[Start of Attachment]

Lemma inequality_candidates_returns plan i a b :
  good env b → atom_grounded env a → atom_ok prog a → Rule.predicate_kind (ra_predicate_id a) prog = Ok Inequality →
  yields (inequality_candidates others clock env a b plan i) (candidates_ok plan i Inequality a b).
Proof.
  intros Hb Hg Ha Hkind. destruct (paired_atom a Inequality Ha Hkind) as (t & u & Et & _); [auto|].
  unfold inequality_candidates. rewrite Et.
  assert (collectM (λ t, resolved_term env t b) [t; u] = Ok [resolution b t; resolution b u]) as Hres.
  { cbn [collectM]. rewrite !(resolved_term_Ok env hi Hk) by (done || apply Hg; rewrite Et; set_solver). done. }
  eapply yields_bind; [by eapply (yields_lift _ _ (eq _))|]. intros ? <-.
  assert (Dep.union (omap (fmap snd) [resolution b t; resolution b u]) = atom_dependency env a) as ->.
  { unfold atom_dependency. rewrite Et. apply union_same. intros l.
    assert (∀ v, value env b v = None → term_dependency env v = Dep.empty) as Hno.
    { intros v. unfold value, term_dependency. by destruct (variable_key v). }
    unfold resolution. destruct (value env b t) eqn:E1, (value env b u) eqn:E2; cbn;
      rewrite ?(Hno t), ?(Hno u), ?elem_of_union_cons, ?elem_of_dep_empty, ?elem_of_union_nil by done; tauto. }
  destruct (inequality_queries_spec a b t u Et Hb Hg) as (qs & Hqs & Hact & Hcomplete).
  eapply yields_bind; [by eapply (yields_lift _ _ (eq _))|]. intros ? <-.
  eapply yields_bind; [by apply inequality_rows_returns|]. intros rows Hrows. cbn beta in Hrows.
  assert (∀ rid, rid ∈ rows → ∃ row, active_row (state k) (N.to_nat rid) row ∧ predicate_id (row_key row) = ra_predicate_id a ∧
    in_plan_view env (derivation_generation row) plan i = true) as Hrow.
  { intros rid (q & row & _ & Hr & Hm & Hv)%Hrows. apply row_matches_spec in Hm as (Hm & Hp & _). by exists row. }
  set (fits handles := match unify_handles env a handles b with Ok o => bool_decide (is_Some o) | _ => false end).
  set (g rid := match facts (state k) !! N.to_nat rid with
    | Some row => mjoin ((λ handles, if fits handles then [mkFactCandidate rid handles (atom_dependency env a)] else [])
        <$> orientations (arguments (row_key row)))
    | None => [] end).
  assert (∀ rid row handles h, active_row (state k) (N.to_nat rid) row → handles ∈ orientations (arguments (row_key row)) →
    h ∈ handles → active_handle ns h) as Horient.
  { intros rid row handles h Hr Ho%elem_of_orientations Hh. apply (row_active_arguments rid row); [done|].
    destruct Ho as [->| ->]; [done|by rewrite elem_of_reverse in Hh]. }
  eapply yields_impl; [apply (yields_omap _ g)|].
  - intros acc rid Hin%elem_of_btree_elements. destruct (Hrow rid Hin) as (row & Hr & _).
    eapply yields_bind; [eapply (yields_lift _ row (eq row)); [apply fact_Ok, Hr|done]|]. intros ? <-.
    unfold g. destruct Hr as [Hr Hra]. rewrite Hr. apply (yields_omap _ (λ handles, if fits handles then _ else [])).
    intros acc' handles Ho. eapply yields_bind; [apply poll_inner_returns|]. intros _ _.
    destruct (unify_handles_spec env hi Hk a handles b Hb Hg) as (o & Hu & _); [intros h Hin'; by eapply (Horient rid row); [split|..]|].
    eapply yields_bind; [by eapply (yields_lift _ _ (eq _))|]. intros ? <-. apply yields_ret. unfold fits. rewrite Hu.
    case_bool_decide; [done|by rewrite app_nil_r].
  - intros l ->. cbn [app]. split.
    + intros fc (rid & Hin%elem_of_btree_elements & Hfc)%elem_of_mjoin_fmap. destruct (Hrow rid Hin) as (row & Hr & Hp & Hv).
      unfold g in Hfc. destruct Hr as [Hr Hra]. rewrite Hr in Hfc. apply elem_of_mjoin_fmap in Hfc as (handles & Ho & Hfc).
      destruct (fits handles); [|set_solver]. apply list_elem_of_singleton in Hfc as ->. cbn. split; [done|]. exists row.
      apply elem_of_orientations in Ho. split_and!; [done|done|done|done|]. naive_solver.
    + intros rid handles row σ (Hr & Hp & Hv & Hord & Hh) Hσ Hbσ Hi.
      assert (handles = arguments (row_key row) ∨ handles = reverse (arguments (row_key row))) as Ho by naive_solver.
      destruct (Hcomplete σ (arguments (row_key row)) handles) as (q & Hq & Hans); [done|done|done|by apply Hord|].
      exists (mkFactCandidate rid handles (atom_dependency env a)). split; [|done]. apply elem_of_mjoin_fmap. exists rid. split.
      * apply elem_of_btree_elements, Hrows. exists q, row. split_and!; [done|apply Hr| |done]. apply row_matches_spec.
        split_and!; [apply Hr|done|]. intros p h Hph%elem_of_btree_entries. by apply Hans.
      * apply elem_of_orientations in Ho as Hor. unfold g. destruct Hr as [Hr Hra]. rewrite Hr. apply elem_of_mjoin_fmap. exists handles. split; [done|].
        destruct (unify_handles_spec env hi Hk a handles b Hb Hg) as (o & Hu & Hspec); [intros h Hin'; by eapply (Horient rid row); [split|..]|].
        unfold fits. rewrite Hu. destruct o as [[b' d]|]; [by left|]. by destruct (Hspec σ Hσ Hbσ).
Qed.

[End of Attachment]

▸ **WORK ORDER**
Reproduce only the lines above spanning from the line containing "set (g rid := match" through the line containing "intros acc' handles", word for word.

▸ **WRITTEN ANSWER**
  set (g rid := match facts (state k) !! N.to_nat rid with
    | Some row => mjoin ((λ handles, if fits handles then [mkFactCandidate rid handles (atom_dependency env a)] else [])
        <$> orientations (arguments (row_key row)))
    | None => [] end).
  assert (∀ rid row handles h, active_row (state k) (N.to_nat rid) row → handles ∈ orientations (arguments (row_key row)) →
    h ∈ handles → active_handle ns h) as Horient.
  { intros rid row handles h Hr Ho%elem_of_orientations Hh. apply (row_active_arguments rid row); [done|].
    destruct Ho as [->| ->]; [done|by rewrite elem_of_reverse in Hh]. }
  eapply yields_impl; [apply (yields_omap _ g)|].
  - intros acc rid Hin%elem_of_btree_elements. destruct (Hrow rid Hin) as (row & Hr & _).
    eapply yields_bind; [eapply (yields_lift _ row (eq row)); [apply fact_Ok, Hr|done]|]. intros ? <-.
    unfold g. destruct Hr as [Hr Hra]. rewrite Hr. apply (yields_omap _ (λ handles, if fits handles then _ else [])).
    intros acc' handles Ho. eapply yields_bind; [apply poll_inner_returns|]. intros _ _.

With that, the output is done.